◆ THE RECORDS:
>>>
Lemma grows_written_by k st st' :
  grows st st' -> written_by k (stdout st') = written_by k (stdout st).
Proof.
  intros (_ & [es Ho] & _). rewrite Ho, written_by_app, written_by_untagged, app_nil_r.
  reflexivity.
Qed.

Lemma grows_pending t st st' : grows st st' -> pending t st -> pending t st'.
Proof.
  intros (Hn & _ & [ts [Hi Hf]]) (Hin & Hlt & Hu).
  split; [rewrite Hi; apply in_or_app; left; exact Hin|split; [lia|]].
  intros t' Ht' Heq. rewrite Hi in Ht'. apply in_app_or in Ht' as [Ht'|Ht'].
  - apply Hu; assumption.
  - rewrite Forall_forall in Hf. specialize (Hf t' Ht'). lia.
Qed.

Lemma grows_settled k st st' : grows st st' -> settled k st -> settled k st'.
Proof.
  intros (Hn & _ & [ts [Hi Hf]]) (Hlt & Hno).
  split; [lia|]. intros t' Ht' Heq. rewrite Hi in Ht'.
  apply in_app_or in Ht' as [Ht'|Ht'].
  - exact (Hno t' Ht' Heq).
  - rewrite Forall_forall in Hf. specialize (Hf t' Ht'). lia.
Qed.

Lemma find_pending t st :
  pending t st ->
  find (fun t' => Nat.eqb (task_no t') (task_no t)) (in_flight st) = Some t.
Proof.
  intros (Hin & _ & Hu).
  destruct (find _ _) as [t0|] eqn:E.
  - apply find_some in E as [Hin0 Heq]. apply Nat.eqb_eq in Heq.
    f_equal. apply Hu; assumption.
  - eapply find_none in E; [|exact Hin]. rewrite Nat.eqb_refl in E. discriminate.
Qed.

Lemma settle_self t st :
  pending t st ->
  settled (task_no t) (settle st (task_no t)) /\
  written_by (task_no t) (stdout (settle st (task_no t))) =
    written_by (task_no t) (stdout st) ++ reply (task_request t) (task_outcome t).
Proof.
  intros Hp. unfold settle. rewrite (find_pending t st Hp).
  destruct Hp as (_ & Hlt & _). split.
  - split; [exact Hlt|]. simpl. intros t' Ht' Heq.
    apply filter_In in Ht' as [_ Hf]. rewrite Heq, Nat.eqb_refl in Hf. discriminate.
  - simpl. rewrite written_by_app, written_by_tagged. reflexivity.
Qed.

Lemma settle_other t st k :
  pending t st -> k <> task_no t ->
  pending t (settle st k) /\
  written_by (task_no t) (stdout (settle st k)) = written_by (task_no t) (stdout st).
Proof.
  intros Hp Hne. unfold settle.
  destruct (find _ _) as [t0|] eqn:E; [|split; [exact Hp|reflexivity]].
  destruct Hp as (Hin & Hlt & Hu). split.
  - split; [|split; [exact Hlt|]]; simpl.
    + apply filter_In. split; [exact Hin|].
      destruct (Nat.eqb_spec (task_no t) k); [congruence|reflexivity].
    + intros t' Ht' Heq. apply filter_In in Ht' as [Ht' _]. apply Hu; assumption.
  - simpl. rewrite written_by_app, written_by_other, app_nil_r by congruence.
    reflexivity.
Qed.
(** [parseInt(s)] and [parseInt(s, 10)]: leading white space, a sign,
    a [0x] prefix when the radix is left open, then digits; the result
    is the Number value of the integer that the digits denote, every
    digit counted.  [None] is [NaN]. *)
Definition parseInt (s : string) (radix : option Z) : option number :=
  let s1 := trimStart s in
  let '(sign, s2) :=
    match s1 with
    | String "-"%char r => (-1, r)
    | String "+"%char r => (1, r)
    | _ => (1, s1)
    end in
  let '(rdx, s3) :=
    match radix with
    | Some r => (r, s2)
    | None =>
        if String.prefix "0x" s2 || String.prefix "0X" s2
        then (16, drop 2 s2) else (10, s2)
    end in
  match parseDigits rdx s3 None with
  | Some v => Some (toNumber (sign * v))
  | None => None
  end.

(** A value that may be [null] inside a template literal. *)
Definition template (o : option string) : string :=
  match o with Some s => s | None => "null" end.

(** The decimal digits of a natural number. *)
Definition decimal (z : Z) : string :=
  NilZero.string_of_uint (N.to_uint (Z.to_N z)).

Fixpoint zeros (n : nat) : string :=
  match n with O => EmptyString | S k => String "0" (zeros k) end.

(** [Number::toString] looks for integers [n], [k] and [s] with [s] of
    [k] digits, [k] as small as possible, such that [s * 10^(n - k)] has
    the Number value [x].  The candidates with [k] digits at a given [n]
    are the two integers around [x / 10^(n - k)]. *)
Definition candidates (x k n : Z) : list (Z * Z) :=
  if n <? k then []
  else
    let scale := 10 ^ (n - k) in
    let lo := x / scale in
    List.map (fun s => (s, n))
      (List.filter
         (fun s => (10 ^ (k - 1) <=? s) && (s <? 10 ^ k)
                   && match toNumber (s * scale) with
                      | Finite y => y =? x
                      | Infinity _ => false
                      end)
         (if x mod scale =? 0 then [lo] else [lo; lo + 1])).

(** Of two candidates, the one whose value is closer to [x]; the even
    one when they are as close. *)
Definition closer (x k : Z) (a b : Z * Z) : Z * Z :=
  let da := Z.abs (fst a * 10 ^ (snd a - k) - x) in
  let db := Z.abs (fst b * 10 ^ (snd b - k) - x) in
  if da <? db then a
  else if db <? da then b
  else if Z.even (fst a) then a else b.

(** The search for [(s, k, n)], from [k] digits upwards; [d] is the
    number of digits of [x].  Seventeen digits tell any two doubles
    apart, so the fuel is never used up. *)
Fixpoint shortestFrom (fuel : nat) (x d k : Z) : Z * Z * Z :=
  match fuel with
  | O => (x, d, d)
  | S fuel' =>
      match (candidates x k d ++ candidates x k (d + 1))%list with
      | a :: r => let '(s, n) := fold_left (closer x k) r a in (s, k, n)
      | [] => shortestFrom fuel' x d (k + 1)
      end
  end.

(** A positive integer-valued Number as a template literal prints it:
    below 2^53 its digits (no shorter digit string has its value); up to
    21 digits the digits of [s] and zeros; beyond, the exponent form. *)
Definition printPositive (x : Z) : string :=
  if x <? 2 ^ 53 then decimal x
  else
    let '(s, k, n) :=
      shortestFrom 17 x (Z.of_nat (String.length (decimal x))) 1 in
    if n <=? 21 then decimal s ++ zeros (Z.to_nat (n - k))
    else
      match decimal s with
      | String a EmptyString => String a ("e+" ++ decimal (n - 1))
      | String a r => String a ("." ++ r ++ "e+" ++ decimal (n - 1))
      | EmptyString => EmptyString
      end.

(** A Number inside a template literal. *)
Definition numberToString (x : number) : string :=
  match x with
  | Infinity false => "Infinity"
  | Infinity true => "-Infinity"
  | Finite z => if z <? 0 then "-" ++ printPositive (- z) else printPositive z
  end.

End Js.

(** ** lib/db/tables/schema.ts *)

Module Schema.

(** [field.MaxLength ? parseInt(field.MaxLength) : undefined].  The
    outer [None] is [undefined], [Some None] is [NaN]. *)
Definition parsedNumber (p : option string) : option (option Js.number) :=
  if Js.truthyProp p
  then Some (Js.parseInt (default EmptyString p) None)
  else None.

Definition maxLength (field : gmap string string)
  : option (option Js.number) :=
  parsedNumber (field !! "MaxLength").

Definition precision (field : gmap string string)
  : option (option Js.number) :=
  parsedNumber (field !! "Precision").

(** The [switch] compares [dataType] with each label in turn, with
    [===]; [undefined] equals no label. *)
Definition getRetsToMySQLType (field : gmap string string) : string :=
  let dataType := Js.toLowerCase <$> (field !! "DataType") in
  let interpretation := field !! "Interpretation" in
  let case (label : string) := bool_decide (dataType = Some label) in
  if bool_decide (interpretation = Some "LookupMulti") then "TEXT"
  else if bool_decide (interpretation = Some "Lookup") then "VARCHAR(50)"
  else if case "int" || case "small" || case "tiny" then "INT"
  else if case "long" then "BIGINT"
  else if case "datetime"
  then "DATETIME default '0000-00-00 00:00:00' NOT NULL"
  else if case "character" then
    match maxLength field with
    | Some (Some n) =>
        if Js.ltNumber (Js.Finite 0) n && Js.leNumber n (Js.Finite 255)
        then "VARCHAR(" ++ Js.numberToString n ++ ")"
        else if Js.ltNumber (Js.Finite 255) n then "TEXT"
        else "TEXT"
    | _ => "TEXT"
    end
  else if case "decimal" then
    match maxLength field, precision field with
    | Some (Some n), Some (Some p) =>
        if Js.ltNumber (Js.Finite 0) n && Js.leNumber (Js.Finite 0) p
           && Js.ltNumber p n
        then "DECIMAL(" ++ Js.numberToString n ++ ","
             ++ Js.numberToString p ++ ")"
        else "DECIMAL(10,2)"
    | _, _ => "DECIMAL(10,2)"
    end
  else if case "boolean" then "CHAR(1)"
  else if case "date" then "DATE default '0000-00-00' NOT NULL"
  else if case "time" then "TIME default '00:00:00' NOT NULL"
  else "TEXT".

End Schema.

(** ** Results of fallible code

    [Throw] carries the message of the JavaScript [Error]. *)

Inductive result (A : Type) : Type :=
| Ok (a : A)
| Throw (message : string).

Arguments Ok {A} a.
Arguments Throw {A} message.

Definition rbind {A B : Type} (r : result A) (k : A -> result B) : result B :=
  match r with
  | Ok a => k a
  | Throw m => Throw m
  end.

Definition isOk {A : Type} (r : result A) : bool :=
  match r with Ok _ => true | Throw _ => false end.

(** ** lib/rets/retsParser.ts *)

Module RetsParser.

Record MetadataBlock : Type := {
  Type_ : string;
  attributes : gmap string string;
  Data : list (gmap string string)
}.

(** The properties a [RetsResponse] may carry; [None] is a property
    that the parser did not set. *)
Record RetsResponse : Type := {
  ReplyCode : string;
  ReplyText : string;
  Metadata : option MetadataBlock;
  RETS_RESPONSE : option (gmap string string);
  Count : option Js.number;
  records : option (list (gmap string string))
}.

(** The pattern [NAME=Q([^Q]+)Q], where [Q] is the double quote,
    tried at the start of [s]: the capture. *)
Definition attributeHere (name s : string) : option string :=
  let opening := name ++ "=" ++ Js.str Js.dquote in
  if String.prefix opening s then
    let '(v, rest) := Js.span (fun a => negb (Ascii.eqb a Js.dquote))
                        (Js.drop (String.length opening) s) in
    if Js.truthy v && String.prefix (Js.str Js.dquote) rest
    then Some v else None
  else None.

(** [s.match] with that pattern: the leftmost match. *)
Definition matchAttribute (name s : string) : option string :=
  Js.search (attributeHere name) s.

(** [/OPEN([\s\S]*?)CLOSE/] at the start of [s]: capture and length. *)
Definition lazyBlockHere (opening closing s : string)
  : option (string * nat) :=
  if String.prefix opening s then
    let rest := Js.drop (String.length opening) s in
    match Js.indexOf closing rest with
    | Some i =>
        Some (Js.take i rest,
              (String.length opening + i + String.length closing)%nat)
    | None => None
    end
  else None.

(** [/OPEN([^<]+)CLOSE/] at the start of [s]: capture and length. *)
Definition textBlockHere (opening closing s : string)
  : option (string * nat) :=
  if String.prefix opening s then
    let '(v, rest) := Js.span (fun a => negb (Ascii.eqb a "<"%char))
                        (Js.drop (String.length opening) s) in
    if Js.truthy v && String.prefix closing rest
    then Some (v, (String.length opening + String.length v
                   + String.length closing)%nat)
    else None
  else None.

(** [/<METADATA-([^>\s]+)/] at the start of [s]. *)
Definition metadataTypeHere (s : string) : option string :=
  if String.prefix "<METADATA-" s then
    let '(v, _) :=
      Js.span (fun a => negb (Ascii.eqb a ">"%char || Js.isWhiteSpace a))
        (Js.drop 10 s) in
    if Js.truthy v then Some v else None
  else None.

Definition parseMetadataType (xmlString : string) : option string :=
  match Js.split (Js.str Js.lf) xmlString with
  | _ :: line1 :: _ => Js.search metadataTypeHere line1
  | _ => None
  end.

(** The global pattern [(\w+)=Q([^Q]+)Q] at the start of [s]: the
    whole match and its length. *)
Definition keyValueHere (s : string) : option (string * nat) :=
  let '(k, rest) := Js.span Js.isWord s in
  if Js.truthy k && String.prefix ("=" ++ Js.str Js.dquote) rest then
    let '(v, rest') := Js.span (fun a => negb (Ascii.eqb a Js.dquote))
                         (Js.drop 2 rest) in
    if Js.truthy v && String.prefix (Js.str Js.dquote) rest'
    then Some (k ++ "=" ++ Js.quoted v,
               (String.length k + String.length v + 3)%nat)
    else None
  else None.

(** [match.replace] of every double quote by the empty string. *)
Fixpoint removeQuotes (s : string) : string :=
  match s with
  | EmptyString => EmptyString
  | String a r =>
      if Ascii.eqb a Js.dquote then removeQuotes r
      else String a (removeQuotes r)
  end.

Definition parseAttributes (tag : string) : gmap string string :=
  fold_left
    (fun attrs m =>
       match Js.split "=" (removeQuotes m) with
       | key :: value :: _ => <[key := value]> attrs
       | _ => attrs
       end)
    (Js.matchAll keyValueHere tag O) ∅.

(** [values[index] || ''], for each column in order; a column name
    that comes twice keeps the later value. *)
Fixpoint assignColumns (columns values : list string)
  (obj : gmap string string) : gmap string string :=
  match columns with
  | [] => obj
  | col :: cols =>
      assignColumns cols (tail values)
        (<[col := List.hd EmptyString values]> obj)
  end.

Definition parseTabDelimitedData (columns data : string)
  : gmap string string :=
  let columnNames :=
    List.filter Js.truthy (Js.trim <$> Js.split (Js.str Js.tab) columns) in
  let values := Js.trim <$> Js.split (Js.str Js.tab) data in
  assignColumns columnNames values ∅.

Definition loginUrls (body : string) : gmap string string :=
  fold_left
    (fun urls line =>
       if Js.includes "=" line then
         match Js.trim <$> Js.split "=" line with
         | key :: value :: _ =>
             if Js.truthy key && Js.truthy value
                && negb (Js.startsWith "Info" key)
             then <[key := value]> urls else urls
         | _ => urls
         end
       else urls)
    (Js.split (Js.str Js.lf) body) ∅.

Definition parseLoginResponse (xmlString : string) : result RetsResponse :=
  let replyCodeMatch := matchAttribute "ReplyCode" xmlString in
  let replyTextMatch := matchAttribute "ReplyText" xmlString in
  let responseMatch :=
    Js.search (lazyBlockHere "<RETS-RESPONSE>" "</RETS-RESPONSE>")
      xmlString in
  match replyCodeMatch, replyTextMatch with
  | Some code, Some text =>
      Ok {| ReplyCode := code; ReplyText := text; Metadata := None;
            RETS_RESPONSE := (fun m => loginUrls (fst m)) <$> responseMatch;
            Count := None; records := None |}
  | _, _ => Throw "Invalid RETS response format"
  end.

Section DynamicPattern.

(** [xmlString.match(new RegExp(`<METADATA-${metadataType}([^>]+)>`))]:
    the metadata type is spliced into the pattern as regular-expression
    source, so the match (its first capture, [None] when there is
    none, or the [SyntaxError] of an ill-formed pattern) is left to
    the regular-expression engine. *)
Variable metadataTag : string -> string -> result (option string).
(** * CloseCaption: the PCM encoder, the transcript assembler and the
      capture life cycle of [src/App.tsx]

    The development embeds the functions of [App.tsx] that carry behaviour:
    [encode] and [createBlob] (the PCM encoder), the [onmessage] callback
    (the transcript assembler), and [startCapture], [onopen] and
    [stopCapture] (the capture manager with its session handle).

    Conventions.
    - A JavaScript string is the list of its UTF-16 code units.
    - A JavaScript number that comes out of a [Float32Array] is [NaN], an
      infinity, or a finite value given by its exact rational value.
    - React state and refs are fields of a record; calls on browser objects
      are recorded, in program order, in a log of events.
    - An [async] function is split at its [await]s; what an awaited promise
      settles to is an input of the segment that runs after the [await]. *)

From Stdlib Require Import ZArith List Bool Lia String Ascii QArith Qabs Lqa.
From Stdlib Require Import Floats.SpecFloat.
Import ListNotations.

Local Open Scope Z_scope.

(* ================================================================== *)
(** ** JavaScript strings *)

Module JSString.

(** A string value: its UTF-16 code units, in order. *)
Definition jsstring := list Z.

(** A literal written in the source, all of whose characters are ASCII. *)
Fixpoint lit (s : string) : jsstring :=
  match s with
  | EmptyString => []
  | String c s' => Z.of_N (N_of_ascii c) :: lit s'
  end.

(** A string is truthy when it is not empty. *)
Definition truthy (s : jsstring) : bool :=
  match s with [] => false | _ :: _ => true end.

(** The code units that [String.prototype.trim] strips: ECMAScript's
    WhiteSpace and LineTerminator productions. *)
Definition isWhiteSpace (c : Z) : bool :=
  (c =? 9) || (c =? 10) || (c =? 11) || (c =? 12) || (c =? 13) || (c =? 32)
  || (c =? 160) || (c =? 5760)
  || ((8192 <=? c) && (c <=? 8202))
  || (c =? 8232) || (c =? 8233) || (c =? 8239) || (c =? 8287)
  || (c =? 12288) || (c =? 65279).

Fixpoint trimStart (s : jsstring) : jsstring :=
  match s with
  | [] => []
  | c :: s' => if isWhiteSpace c then trimStart s' else s
  end.

Definition trimEnd (s : jsstring) : jsstring := rev (trimStart (rev s)).

(** [s.trim()] *)
Definition trim (s : jsstring) : jsstring := trimEnd (trimStart s).

(** [s + t] where [t] may be [undefined]: the operand is converted with
    ToString, and ToString(undefined) is the string "undefined". *)
Definition ToString (t : option jsstring) : jsstring :=
  match t with
  | Some s => s
  | None => lit "undefined"
  end.

Definition all_whitespace (s : jsstring) : bool := forallb isWhiteSpace s.

End JSString.

(* ================================================================== *)
(** ** React state of the component *)

Module AppState.
Import JSString.

(** The [useState] cells of [App] that the core reads or writes
    (lines 31-37). *)
Record t := mk {
  isCapturing : bool;
  transcripts : list jsstring;
  currentTranscript : jsstring;
  error : option jsstring
}.

(** The values of the first render. *)
Definition initial : t := mk false [] [] None.

Definition setIsCapturing (b : bool) (st : t) : t :=
  mk b (transcripts st) (currentTranscript st) (error st).

Definition setError (e : option jsstring) (st : t) : t :=
  mk (isCapturing st) (transcripts st) (currentTranscript st) e.

(** A functional update [setX(prev => ...)]. *)
Definition Updater (A : Type) : Type := A -> A.

Definition setTranscripts (f : Updater (list jsstring)) (st : t) : t :=
  mk (isCapturing st) (f (transcripts st)) (currentTranscript st) (error st).

(** An updater given to [setCurrentTranscript] may itself call
    [setTranscripts] while it runs (line 103).  It is therefore a function
    from the previous value to the next value and the [transcripts] updaters
    it enqueued; these are applied, in order, once it has returned.  Each
    updater runs once. *)
Definition CurrentUpdater : Type :=
  jsstring -> jsstring * list (Updater (list jsstring)).

Definition setCurrentTranscript (f : CurrentUpdater) (st : t) : t :=
  let '(next, enqueued) := f (currentTranscript st) in
  fold_left (fun s u => setTranscripts u s) enqueued
            (mk (isCapturing st) (transcripts st) next (error st)).

End AppState.

(* ================================================================== *)
(** ** Transcript assembler: the [onmessage] callback (lines 95-108) *)

Module Assembler.
Import JSString AppState.

(** The fields of [LiveServerMessage] that the callback reads.  Every one
    of them is optional in the type declarations of [@google/genai]. *)
Record Transcription := { text : option jsstring; finished : option bool }.

Record LiveServerContent := {
  inputTranscription : option Transcription;
  turnComplete : option bool
}.

Record LiveServerMessage := { serverContent : option LiveServerContent }.

(** [message.serverContent?.inputTranscription] *)
Definition get_inputTranscription (message : LiveServerMessage)
  : option Transcription :=
  match serverContent message with
  | Some sc => inputTranscription sc
  | None => None
  end.

(** [message.serverContent?.turnComplete], as a condition. *)
Definition get_turnComplete (message : LiveServerMessage) : bool :=
  match serverContent message with
  | Some sc => match turnComplete sc with Some b => b | None => false end
  | None => false
  end.

(** [prev => prev + text] (line 98) *)
Definition appendDelta (text : option jsstring) : CurrentUpdater :=
  fun prev => (prev ++ ToString text, []).

(** The updater of lines 101-106. *)
Definition flushTurn : CurrentUpdater :=
  fun prevCurrent =>
    if truthy (trim prevCurrent)
    then ([], [fun prevHistory => prevHistory ++ [trim prevCurrent]])
    else ([], []).

Definition onmessage (message : LiveServerMessage) (st : AppState.t)
  : AppState.t :=
  let st1 :=
    match get_inputTranscription message with
    | Some tr => setCurrentTranscript (appendDelta (text tr)) st
    | None => st
    end in
  if get_turnComplete message
  then setCurrentTranscript flushTurn st1
  else st1.

(** The callback run on each message of a sequence, in arrival order. *)
Definition assemble (messages : list LiveServerMessage) (st : AppState.t)
  : AppState.t :=
  fold_left (fun s m => onmessage m s) messages st.

(** The message shapes the specification names. *)
Definition transcriptDelta (s : jsstring) : LiveServerMessage :=
  {| serverContent :=
       Some {| inputTranscription := Some {| text := Some s; finished := None |};
               turnComplete := None |} |}.

Definition turnCompleteMsg : LiveServerMessage :=
  {| serverContent :=
       Some {| inputTranscription := None; turnComplete := Some true |} |}.

(** A transcription payload whose [text] field is absent. *)
Definition transcriptionWithoutText : LiveServerMessage :=
  {| serverContent :=
       Some {| inputTranscription := Some {| text := None; finished := None |};
               turnComplete := None |} |}.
<<<
◆ ASSIGNMENT:
Looking at the records above, return exactly the lines from the line with "(** A value" to the line with "(** A positive", both ends included.

◆ EXERCISE RESULT:
(** A value that may be [null] inside a template literal. *)
Definition template (o : option string) : string :=
  match o with Some s => s | None => "null" end.

(** The decimal digits of a natural number. *)
Definition decimal (z : Z) : string :=
  NilZero.string_of_uint (N.to_uint (Z.to_N z)).

Fixpoint zeros (n : nat) : string :=
  match n with O => EmptyString | S k => String "0" (zeros k) end.

(** [Number::toString] looks for integers [n], [k] and [s] with [s] of
    [k] digits, [k] as small as possible, such that [s * 10^(n - k)] has
    the Number value [x].  The candidates with [k] digits at a given [n]
    are the two integers around [x / 10^(n - k)]. *)
Definition candidates (x k n : Z) : list (Z * Z) :=
  if n <? k then []
  else
    let scale := 10 ^ (n - k) in
    let lo := x / scale in
    List.map (fun s => (s, n))
      (List.filter
         (fun s => (10 ^ (k - 1) <=? s) && (s <? 10 ^ k)
                   && match toNumber (s * scale) with
                      | Finite y => y =? x
                      | Infinity _ => false
                      end)
         (if x mod scale =? 0 then [lo] else [lo; lo + 1])).

(** Of two candidates, the one whose value is closer to [x]; the even
    one when they are as close. *)
Definition closer (x k : Z) (a b : Z * Z) : Z * Z :=
  let da := Z.abs (fst a * 10 ^ (snd a - k) - x) in
  let db := Z.abs (fst b * 10 ^ (snd b - k) - x) in
  if da <? db then a
  else if db <? da then b
  else if Z.even (fst a) then a else b.

(** The search for [(s, k, n)], from [k] digits upwards; [d] is the
    number of digits of [x].  Seventeen digits tell any two doubles
    apart, so the fuel is never used up. *)
Fixpoint shortestFrom (fuel : nat) (x d k : Z) : Z * Z * Z :=
  match fuel with
  | O => (x, d, d)
  | S fuel' =>
      match (candidates x k d ++ candidates x k (d + 1))%list with
      | a :: r => let '(s, n) := fold_left (closer x k) r a in (s, k, n)
      | [] => shortestFrom fuel' x d (k + 1)
      end
  end.

(** A positive integer-valued Number as a template literal prints it:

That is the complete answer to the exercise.